Through HashiCorp Vault Secret and Terraform Cloud, I demonstrated how we can move towards a zero-trust model, where secrets are never manually exposed and are dynamically generated and revoked as needed. In a nutshell, I demonstrated with a real-life example some concepts like:
-
Terraform integration with Vault for automated secret retrieval
-
Dynamic secrets generated on demand, reducing exposure windows
-
IAM-based authentication to replace static credentials
-
How this approach fits naturally within Platform Engineering practices, enabling teams to automate security without slowing down delivery
While the live demo wasn’t possible due to time constraints, the session showcased real-world workflows that combined Terraform Cloud for infrastructure automation and Vault for secure secret delivery.
For me, this session wasn’t just a technical walkthrough; it represented a bridge between platform automation and security by design: a perfect reflection of what I’ve been learning and sharing through communities like VMUG, HashiCorp User Groups, and the experiences gained in my daily job.
Watch the full session here:
On-demand video: 28oGjigfPYk
What’s Next: Leveling Up with Vault and AWS Secrets Manager
Presenting at HashiDays London was not just a milestone; it was a turning point. It made me realize that secure automation is a journey, not a destination.
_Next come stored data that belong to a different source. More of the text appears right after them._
Lemma V1_flux_nonneg_run (o : V1.operation) (g g' : V1.GameEngine)
      (cs : list V1.call) :
  V1_valid g -> 0 <= V1.flux g -> V1_clock_ok o g ->
  V1.run o g = Some (g', cs) -> 0 <= V1.flux g'.
Proof.
  intros Hv Hf Hclock Hrun. destruct o as [now | | i |]; simpl in Hrun.
  - injection Hrun as <- _. simpl in Hclock.
    pose proof (V1_rate_nonneg g Hv). pose proof (V1_delta_nonneg now g Hclock).
    change (0 <= V1.flux g + V1.getRate g * V1.delta now g). nra.
  - injection Hrun as <- _. destruct Hv as [Hc _]. simpl. lra.
  - unfold V1.buyUpgrade in Hrun.
    destruct (find_upgrade i (V1.upgrades g)) as [u |]; [| discriminate].
    cbv zeta in Hrun.
    on_guard; injection Hrun as <- _.
    + simpl. lra.
    + assumption.
  - unfold V1.executeReboot in Hrun. cbv zeta in Hrun.
    on_guard;
      injection Hrun as <- _.
    + simpl. lra.
    + assumption.
Qed.

Lemma V2_flux_nonneg_run (o : V2.operation) (g g' : V2.GameEngine) :
  V2_valid g -> 0 <= V2.flux g -> V2_clock_ok o g ->
  V2.run o g = Some g' -> 0 <= V2.flux g'.
Proof.
  intros Hv Hf Hclock Hrun. destruct o as [now | | i |]; simpl in Hrun.
  - injection Hrun as <-. simpl in Hclock.
    pose proof (V2_rate_nonneg g Hv). pose proof (V2_delta_nonneg now g Hclock).
    change (0 <= V2.flux g + V2.getRate g * V2.delta now g). nra.
  - injection Hrun as <-. simpl.
    pose proof (Math_pow_pos (V2.coherence g) 1.5). lra.
  - unfold V2.buyUpgrade in Hrun.
    destruct (find_upgrade i (V2.upgrades g)) as [u |]; [| discriminate].
    cbv zeta in Hrun.
    on_guard; injection Hrun as <-.
    + simpl. lra.
    + assumption.
  - unfold V2.executeReboot in Hrun. cbv zeta in Hrun.
    on_guard;
      injection Hrun as <-.
    + simpl. lra.
    + assumption.
Qed.




(** *** Saving *)

Lemma saveGame_saves (g : V1.GameEngine) :
  existsb is_save (snd (V1.saveGame g)) = true.
Proof. reflexivity. Qed.

(** C9 does not hold of the code: [saveGame] is never called, so no tick,
    collect, purchase or reboot writes the save. *)
Theorem no_operation_saves (o : V1.operation) (g : V1.GameEngine) :
  triggers_save o g = false.
Proof.
  unfold triggers_save. destruct o as [now | | i |]; simpl; try reflexivity.
  - unfold V1.buyUpgrade.
    destruct (find_upgrade i (V1.upgrades g)) as [u |]; [| reflexivity].
    cbv zeta. on_guard; reflexivity.
  - unfold V1.executeReboot. cbv zeta.
    on_guard; reflexivity.
Qed.

(** *** Loading *)

(** C8 does not hold of the code: a save without [upgrades] makes
    [loadGame] throw a TypeError at [data.upgrades.forEach], after the four
    numbers were read. *)
Theorem loadGame_without_upgrades_throws :
  V1.loadGame (Json (JObj [("flux"%string, JNum 5)])) (V1.constructor 0)
  = Thrown TypeError.
Proof. reflexivity. Qed.

(** Whenever the parsed save is an object without [upgrades], [loadGame]
    does not return an engine. *)
Lemma loadGame_needs_upgrades (m : list (string * json)) (g g' : V1.GameEngine) :
  assoc "upgrades" m = None -> V1.loadGame (Json (JObj m)) g <> Returned g'.
Proof.
  intros Hm. simpl. rewrite Hm.
  destruct (number_or (assoc "flux" m) 0); simpl; try discriminate.
  destruct (number_or (assoc "totalFlux" m) 0); simpl; try discriminate.
  destruct (number_or (assoc "coherence" m) 1.0); simpl; try discriminate.
  destruct (counter_or (assoc "rebootCount" m) 0); simpl; discriminate.
Qed.

Lemma loadGame_null_throws (g : V1.GameEngine) :
  V1.loadGame (Json JNull) g = Thrown TypeError.
Proof. reflexivity. Qed.

Lemma loadGame_malformed_throws (g : V1.GameEngine) :
  V1.loadGame Malformed g = Thrown SyntaxError.
Proof. reflexivity. Qed.

(** What does hold: with [upgrades] an array, the four numbers that are
    missing get their defaults, *)
Lemma loadGame_defaults (g : V1.GameEngine) :
  V1.loadGame (Json (JObj [("upgrades"%string, JArr [])])) g
  = Returned (V1.mkGame 0 0 1.0 0 (V1.upgrades g) (V1.lastTick g)).
Proof. reflexivity. Qed.

(** an entry whose id no upgrade has is skipped, *)
Lemma load_entry_unknown_id (i : string) (m : list (string * json))
      (l : list upgrade) :
  assoc "id" m = Some (JStr i) -> find_upgrade i l = None ->
  V1.load_entry (JObj m) l = Returned l.
Proof. intros Hi Hf. unfold V1.load_entry. simpl. rewrite Hi, Hf. reflexivity. Qed.

Lemma Q_to_nat_of_nat (n : nat) : Q_to_nat (inject_Z (Z.of_nat n)) = Some n.
Proof.
  unfold Q_to_nat, inject_Z, Qred.
  pose proof (Z.ggcd_gcd (Z.of_nat n) 1) as Hg.
  pose proof (Z.ggcd_correct_divisors (Z.of_nat n) 1) as Hd.
  destruct (Z.ggcd (Z.of_nat n) 1) as [d [a b]]. simpl in *.
  rewrite Z.gcd_1_r in Hg. subst d. destruct Hd as [Ha Hb].
  assert (a = Z.of_nat n) by lia. assert (b = 1%Z) by lia. subst a b.
  simpl. destruct (Z.leb_spec 0 (Z.of_nat n)); [| lia].
  rewrite Nat2Z.id. reflexivity.
Qed.

(** and an entry for a known id sets the count of that upgrade. *)
Lemma load_entry_known_id (i : string) (n : nat) (l : list upgrade)
      (u : upgrade) :
  find_upgrade i l = Some u ->
  V1.load_entry (JObj [("id"%string, JStr i); ("count"%string, JNum (inject_Z (Z.of_nat n)))]) l
  = Returned (update_found i (set_count n) l).
Proof.
  intros Hf. pose proof (Q_to_nat_of_nat n) as Hn.
  remember (inject_Z (Z.of_nat n)) as q.
  unfold V1.load_entry. simpl. rewrite Hf. simpl. rewrite Hn. reflexivity.
Qed.

(** *** Along a play session *)

Lemma V1_reachable_invariant (g : V1.GameEngine) :
  V1_reachable g -> V1_valid g /\ 0 <= V1.flux g.
Proof.
  induction 1 as [now | o g g' cs Hr [Hv Hf] Hclock Hrun].
  - split; [apply V1_valid_constructor | simpl; lra].
  - split.
    + exact (V1_valid_run o g g' cs Hv Hrun).
    + exact (V1_flux_nonneg_run o g g' cs Hv Hf Hclock Hrun).
Qed.

Lemma V2_reachable_invariant (g : V2.GameEngine) :
  V2_reachable g -> V2_valid g /\ 0 <= V2.flux g.
Proof.
  induction 1 as [now | o g g' Hr [Hv Hf] Hclock Hrun].
  - split; [apply V2_valid_constructor | simpl; lra].
  - split.
    + exact (V2_valid_run o g g' Hv Hrun).
    + exact (V2_flux_nonneg_run o g g' Hv Hf Hclock Hrun).
Qed.

(** ** Further properties of the code *)

(** *** The rate *)

Lemma V1_rate_fold (l : list upgrade) (acc : R * R) :
  fold_left V1.getRate_step l acc =
  (fst acc + additive_sum l, snd acc * V1_mult_product l).
Proof.
  revert acc. induction l as [| u r IH]; intros [b m]; simpl.
  - f_equal; ring.
  - rewrite IH. unfold V1.getRate_step.
    destruct (no_type u); [| destruct (type_is_mult u)]; simpl; f_equal; ring.
Qed.

Lemma V2_rate_fold (l : list upgrade) (acc : R * R) :
  fold_left V2.getRate_step l acc =
  (fst acc + additive_sum l, snd acc * V2_mult_product l).
Proof.
  revert acc. induction l as [| u r IH]; intros [b m]; simpl.
  - f_equal; ring.
  - rewrite IH. unfold V2.getRate_step.
    destruct (no_type u); simpl; f_equal; ring.
Qed.

Lemma V1_rate_formula (g : V1.GameEngine) :
  V1.getRate g =
  additive_sum (V1.upgrades g) * V1_mult_product (V1.upgrades g) * V1.coherence g.
Proof. unfold V1.getRate. cbv zeta. rewrite V1_rate_fold. simpl. ring. Qed.

Lemma V2_rate_formula (g : V2.GameEngine) :
  V2.getRate g =
  additive_sum (V2.upgrades g) * V2_mult_product (V2.upgrades g) * V2.coherence g.
Proof. unfold V2.getRate. cbv zeta. rewrite V2_rate_fold. simpl. ring. Qed.

(** X1: what the [forEach] of [getRate] accumulates is the sum of
    [count * power] over the upgrades without a type and the product of
    [power ^ count] over the multiplicative ones; [getRate ()] is that sum
    times that product times [coherence], in both engines. *)
Theorem rate_is_sum_times_product :
  (forall g : V1.GameEngine,
      V1.getRate g =
      additive_sum (V1.upgrades g) * V1_mult_product (V1.upgrades g)
      * V1.coherence g) /\
  (forall g : V2.GameEngine,
      V2.getRate g =
      additive_sum (V2.upgrades g) * V2_mult_product (V2.upgrades g)
      * V2.coherence g).
Proof. split; [exact V1_rate_formula | exact V2_rate_formula]. Qed.

(** X2: with the counts [n1 .. n4] of the game's four upgrades, the rate of
    the first engine is [(0.5 n1 + 5 n2 + 50 n3) * 2 ^ n4 * coherence] and
    that of the second [(n1 + 10 n2) * 4 ^ n3 * 2.5 ^ n4 * coherence]. *)
Theorem rate_of_the_tables (n1 n2 n3 n4 : nat) :
  (forall g : V1.GameEngine,
      V1.upgrades g = V1_owned n1 n2 n3 n4 ->
      V1.getRate g =
      (0.5 * INR n1 + 5 * INR n2 + 50 * INR n3) * 2 ^ n4 * V1.coherence g) /\
  (forall g : V2.GameEngine,
      V2.upgrades g = V2_owned n1 n2 n3 n4 ->
      V2.getRate g =
      (INR n1 + 10 * INR n2) * (4 ^ n3 * 2.5 ^ n4) * V2.coherence g).
Proof.
  split; intros g Hu.
  - rewrite V1_rate_formula, Hu. simpl.
    replace (5.0) with 5 by lra. replace (50.0) with 50 by lra.
    replace (2.0) with 2 by lra. ring.
  - rewrite V2_rate_formula, Hu. simpl.
    replace (1.0) with 1 by lra. replace (10.0) with 10 by lra.
    replace (4.0) with 4 by lra. ring.
Qed.

Lemma rate_of_the_tables_witness :
  V1.getRate V1_running = (0.5 * INR 1 + 5 * INR 0 + 50 * INR 0) * 2 ^ 0 * 1 /\
  V2.getRate V2_funded = (INR 0 + 10 * INR 0) * (4 ^ 0 * 2.5 ^ 0) * 1.
Proof.
  split.
  - apply (proj1 (rate_of_the_tables 1 0 0 0) V1_running). reflexivity.
  - apply (proj2 (rate_of_the_tables 0 0 0 0) V2_funded). reflexivity.
Defined.

Lemma additive_sum_none_owned (l : list upgrade) :
  Forall (fun u => count u = 0%nat) l -> additive_sum l = 0.
Proof.
  induction 1 as [| u r Hu Hr IH]; simpl; [reflexivity |].
  rewrite IH, Hu. destruct (no_type u); simpl; ring.
Qed.

Lemma V1_rate_none_owned (g : V1.GameEngine) :
  Forall (fun u => count u = 0%nat) (V1.upgrades g) -> V1.getRate g = 0.
Proof.
  intros H. rewrite V1_rate_formula, (additive_sum_none_owned _ H). ring.
Qed.

Lemma V2_rate_none_owned (g : V2.GameEngine) :
  Forall (fun u => count u = 0%nat) (V2.upgrades g) -> V2.getRate g = 0.
Proof.
  intros H. rewrite V2_rate_formula, (additive_sum_none_owned _ H). ring.
Qed.

(** X3: while no upgrade is owned the rate is 0, whatever the coherence, and
    a tick, whatever the time elapsed, leaves [flux] and [totalFlux] as they
    are: after a reboot only clicking yields Flux. *)
Theorem nothing_owned_nothing_gained :
  (forall (g : V1.GameEngine) (now : Z),
      Forall (fun u => count u = 0%nat) (V1.upgrades g) ->
      V1.getRate g = 0 /\
      V1.flux (fst (V1.tick now g)) = V1.flux g /\
      V1.totalFlux (fst (V1.tick now g)) = V1.totalFlux g) /\
  (forall (g : V2.GameEngine) (now : Z),
      Forall (fun u => count u = 0%nat) (V2.upgrades g) ->
      V2.getRate g = 0 /\
      V2.flux (V2.animate now g) = V2.flux g /\
      V2.totalFlux (V2.animate now g) = V2.totalFlux g).
Proof.
  split; intros g now H.
  - pose proof (V1_rate_none_owned g H) as Hr.
    destruct (V1_tick_adds now g) as [Hf Ht]. rewrite Hf, Ht, Hr.
    repeat split; ring.
  - pose proof (V2_rate_none_owned g H) as Hr.
    destruct (V2_animate_adds now g) as [Hf Ht]. rewrite Hf, Ht, Hr.
    repeat split; ring.
Qed.

Lemma nothing_owned_nothing_gained_witness :
  V1.flux (fst (V1.tick 5000 (fst (V1.executeReboot V1_ready)))) =
  V1.flux (fst (V1.executeReboot V1_ready)) /\
  V2.flux (V2.animate 5000 (V2.executeReboot V2_ready)) =
  V2.flux (V2.executeReboot V2_ready).
Proof.
  split.
  - apply (proj1 nothing_owned_nothing_gained).
    rewrite (V1_reboot_done V1_ready V1_ready_meets). apply counts_zeroed.
  - apply (proj2 nothing_owned_nothing_gained).
    rewrite (V2_reboot_done V2_ready V2_ready_meets). apply counts_zeroed.
Defined.

Lemma additive_sum_nonneg (l : list upgrade) :
  boosting l -> 0 <= additive_sum l.
Proof.
  induction 1 as [| u r Hu Hr IH]; simpl; [lra |].
  destruct (no_type u); [| lra].
  pose proof (pos_INR (count u)). nra.
Qed.

Lemma additive_sum_bought (i : string) (l : list upgrade) :
  boosting l ->
  additive_sum l <= additive_sum (update_found i incr_count l).
Proof.
  induction 1 as [| u r Hu Hr IH]; cbn [update_found additive_sum]; [lra |].
  destruct (String.eqb (id u) i); cbn [additive_sum]; [| lra].
  change (no_type (incr_count u)) with (no_type u).
  destruct (no_type u); [| lra].
  change (count (incr_count u)) with (S (count u)). rewrite S_INR.
  change (power (incr_count u)) with (power u). nra.
Qed.

Lemma V1_mult_product_ge_1 (l : list upgrade) :
  boosting l -> 1 <= V1_mult_product l.
Proof.
  induction 1 as [| u r Hu Hr IH]; simpl; [lra |].
  destruct (no_type u); [lra |].
  destruct (type_is_mult u); [| lra].
  pose proof (pow_R1_Rle (power u) (count u) Hu). nra.
Qed.

Lemma V2_mult_product_ge_1 (l : list upgrade) :
  boosting l -> 1 <= V2_mult_product l.
Proof.
  induction 1 as [| u r Hu Hr IH]; simpl; [lra |].
  destruct (no_type u); [lra |].
  pose proof (pow_R1_Rle (power u) (count u) Hu). nra.
Qed.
The next step for me is to take this topic even further by implementing HashiCorp Vault and AWS Secrets Manager in real-world enterprise scenarios, showing how both can coexist and complement each other.
This “level up” will not only expand on what I presented at HashiDays but also align with what I experienced at Platmosphere Milan, where platform engineering is evolving to integrate security, automation, and collaboration into a unified ecosystem.
Artificial Intelligence is now becoming the radar that guides both technologies: influencing how we code, automate, and operate. From coding assistants to agentic AI, these innovations are helping platform teams evolve in the right direction, balancing security, velocity, and stability.
As I continue this journey, my focus remains the same: helping teams build platforms that are not only automated and scalable but also secure by default.